Data preprocessing

Data preprocessing #

So, you have your Newslogging data set and you’re rushing to visualize it? Not so fast. Before data scientists conduct any study, they usually spend up to 80% of their time cleaning and transforming data – otherwise, they might be useless, resulting in misleading visualisations.

◕ Make common data cleaning tasks #

A common job of a data analyst is to remove trailing spaces or split values from one to multiple columns. Most of these predefined actions can be performed using Google Sheets, Excel or even a text editor.

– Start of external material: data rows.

(** What a [fetch] gives back: a rejected promise, or a response with its
    status and what [response.json()] yields ([None]: it rejects). *)
Inductive fetch_result :=
  | Rejected
  | Response (status : Z) (body : option json).

(** [response.ok] *)
Definition ok (status : Z) : bool := (200 <=? status) && (status <=? 299).

(** ** The monad of handlers *)

Inductive exn :=
  | SyntaxError
  | TypeError
  | InvalidStateError
  | NetworkError
  | HttpError (status : Z).

Inductive outcome (A : Type) :=
  | Done (a : A)
  | Thrown (e : exn).
Arguments Done {A} a.
Arguments Thrown {A} e.

Definition js (A : Type) : Type := world → outcome A * world.

Definition ret {A} (a : A) : js A := λ w, (Done a, w).

Definition throw {A} (e : exn) : js A := λ w, (Thrown e, w).

Definition bind {A B} (m : js A) (k : A → js B) : js B :=
  λ w, match m w with
       | (Done a, w') => k a w'
       | (Thrown e, w') => (Thrown e, w')
       end.

(** [try { body } catch (e) { handler }] *)
Definition try_catch {A} (body : js A) (handler : exn → js A) : js A :=
  λ w, match body w with
       | (Done a, w') => (Done a, w')
       | (Thrown e, w') => handler e w'
       end.

Declare Scope js_scope.
Delimit Scope js_scope with js.
Notation "x <- m ;; k" := (bind m (λ x, k))
  (at level 100, m at next level, k at level 200, right associativity) : js_scope.
Notation "m ;; k" := (bind m (λ _, k))
  (at level 100, k at level 200, right associativity) : js_scope.
Local Open Scope js_scope.

Definition skip : js unit := ret tt.

(** Run a handler from the event loop: an exception that escapes is reported by
    the runtime and the state written so far stays. *)
Definition run {A} (m : js A) (w : world) : world := snd (m w).

(** *** Primitives *)

Definition setImages (f : list img → list img) : js unit :=
  λ w, (Done tt,
        log SetImages
          {| images := f (images w); loadingImages := loadingImages w;
             connectionStatus := connectionStatus w; sockets := sockets w;
             calls := calls w |}).

Definition setLoadingImages (f : gmap string Z → gmap string Z) : js unit :=
  λ w, (Done tt,
        log SetLoadingImages
          {| images := images w; loadingImages := f (loadingImages w);
             connectionStatus := connectionStatus w; sockets := sockets w;
             calls := calls w |}).

Definition setConnectionStatus (s : string) : js unit :=
  λ w, (Done tt,
        log (SetConnectionStatus s)
          {| images := images w; loadingImages := loadingImages w;
             connectionStatus := s; sockets := sockets w;
             calls := calls w |}).

Definition with_sockets (ss : list socket) (w : world) : world :=
  {| images := images w; loadingImages := loadingImages w;
     connectionStatus := connectionStatus w; sockets := ss;
     calls := calls w |}.

Definition set_readyState (st : ReadyState) (s : socket) : socket :=
  {| sock_url := sock_url s; sock_requestId := sock_requestId s; readyState := st |}.

(** [ws.readyState]; a handle that names no socket is a read through
    [undefined]. *)
Definition ws_readyState (ws : nat) : js ReadyState :=
  λ w, match sockets w !! ws with
       | Some s => (Done (readyState s), w)
       | None => (Thrown TypeError, w)
       end.

(** [ws.send(f)]: throws while connecting, transmits when open, and is
    dropped once the socket is closing or closed. *)
Definition ws_send (ws : nat) (f : frame) : js unit :=
  st <- ws_readyState ws ;;
  match st with
  | CONNECTING => throw InvalidStateError
  | OPEN => λ w, (Done tt, log (Send ws f) w)
  | CLOSING | CLOSED => skip
  end.

(** [ws.close(code, reason)] with a valid code and a short reason: starts the
    closing handshake unless the socket is already closing or closed. *)
Definition ws_close (ws : nat) (code : option Z) (reason : option string) : js unit :=
  st <- ws_readyState ws ;;
  match st with
  | CONNECTING | OPEN =>
      λ w, (Done tt,
            log (Close ws code reason)
              (with_sockets (alter (set_readyState CLOSING) ws (sockets w)) w))
  | CLOSING | CLOSED => skip
  end.

Definition setTimeout (t : timer) (ms : Z) : js unit :=
  λ w, (Done tt, log (SetTimeout t ms) w).

Definition fetch (r : request) : js unit :=
  λ w, (Done tt, log (Fetch r) w).

Definition alert (msg : string) : js unit :=
  λ w, (Done tt, log (Alert msg) w).

(** [data.k]: reading a property of [null] throws; a primitive or an array
    has none of the properties read here. *)
Definition prop (data : json) (k : string) : js value :=
  match data with
  | JNull => throw TypeError
  | JObj props => ret (own_property k props)
  | _ => ret None
  end.

(** [a && b] with its short circuit. *)
Definition js_and (a b : js bool) : js bool :=
  x <- a ;; if x then b else ret false.

(** [data.status === lit] *)
Definition status_is (data : json) (lit : string) : js bool :=
  s <- prop data "status" ;; ret (is_string lit s).

(** [data.k] used as a condition. *)
Definition prop_truthy (data : json) (k : string) : js bool :=
  v <- prop data k ;; ret (truthy v).

(** [for (const x of xs) { body }] *)
Fixpoint for_of {A} (xs : list A) (body : A → js unit) : js unit :=
  match xs with
  | [] => skip
  | x :: rest => body x ;; for_of rest body
  end.

(** ** The component *)

Section App.

(** [JSON.parse] on the text of a frame; [None]: it throws [SyntaxError]. *)
Variable JSON_parse : string → option json.

(** ToString, as applied to a computed property key and inside a template
    literal. *)
Variable ToString : value → string.

(** Whether [new WebSocket(url)] accepts the URL; it throws [SyntaxError]
    otherwise. *)
Variable WebSocket_accepts : string → bool.

Definition userId : string := "12345".

Definition status_url (reqId : string) : string :=
  "http://127.0.0.1:8888/status/" +:+ userId +:+ "/" +:+ reqId.

Definition ws_url (requestId : string) : string :=
  "ws://127.0.0.1:8888/ws/" +:+ userId +:+ "/" +:+ requestId.

(** *** checkStaleRequests *)

(** [Object.entries(loadingImages).filter(([_, timestamp]) => (now - timestamp) > 12000).map(([reqId]) => reqId)].
    The entries are visited in the order of [map_to_list], which is not the
    order of [Object.entries]. *)
Definition staleRequestIds (now : Z) (loadingImages : gmap string Z) : list string :=
  (filter (λ e : string * Z, now - e.2 > 12000) (map_to_list loadingImages)).*1.

(** The body of the [for] loop for one [reqId], given what its [fetch]
    gives back. *)
Definition poll (reqId : string) (r : fetch_result) : js unit :=
  try_catch
    (fetch (GET (status_url reqId)) ;;
     match r with
     | Rejected => throw NetworkError
     | Response status body =>
         if ok status then
           match body with
           | None => throw SyntaxError
           | Some data =>
               completed <- js_and (status_is data "completed") (prop_truthy data "result") ;;
               if completed then
                 result <- prop data "result" ;;
                 setImages (upsert (ImgUrl reqId result)) ;;
                 setLoadingImages (forget reqId)
               else
                 errored <- status_is data "error" ;;
                 if errored then
                   error <- prop data "error" ;;
                   setImages
                     (upsert (ImgError reqId
                                (or_else error (Some (JStr "Error generating image"))))) ;;
                   setLoadingImages (forget reqId)
                 else skip
           end
         else skip
     end)
    (λ _, skip).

  • In Google Sheets, go to [ ▾ Data ] » Cleanup suggestions – this will help you fix the basic issues like trailing spaces
  • Alternatively, you can handle them manually with =TRIM()
  • Check that the column order is logical, e.g. time should be next to date
  • Make sure the column names are consistent
  • The same goes for the cell values. If necessary, find and replace/remove multiple phrases at once using Ctrl+h shortcut, e.g.: yes/no to 1/0

PRO TIP: In complex cases you may need to use more sophisticated software like OpenRefine which uses natural language algorithms to help you tackle this otherwise tedious task.

◕ Split strings to multiple columns #

Very often at this stage we also need to adjust our data for analysis by transforming individual values or adding new variables based on other columns.

Let’s assume that you want to extract the names of the news sources from urls. We could simply split the url into several columns with the . separator. However, some of the urls are not preceded by the www prefix.

https://www.theguardian.com/uk-news/2021/jan/09/the-queen-and-prince-philip-receive-first-dose-of-covid-vaccine
https://twitter.com/teslaownersSV/status/1347201514930991105

Fortunately, we can automatically recognise more than one phrase and remove all of them from the cells before performing the column split.

  • Use Ctrl+h and tick Search using regular expressions
find replace
https://www.|https:// blank field
  • Go to [ ▾ Data ] » Split text to columns and remember to select . as a separator.

Yes, this is something you’re not yet familiar with – we have just used a regular expression. Don’t worry, we’ll get into details later on throughout the course!

◕ Are we done yet? #

You might think that you are done with data cleaning after this stage – not at all.

Data workflow is based on continuous iteration between various stages of data processing. Even during the final visualisation, it may turn out that our data needs to be cleaned again, reformatted or even supplemented with new sources.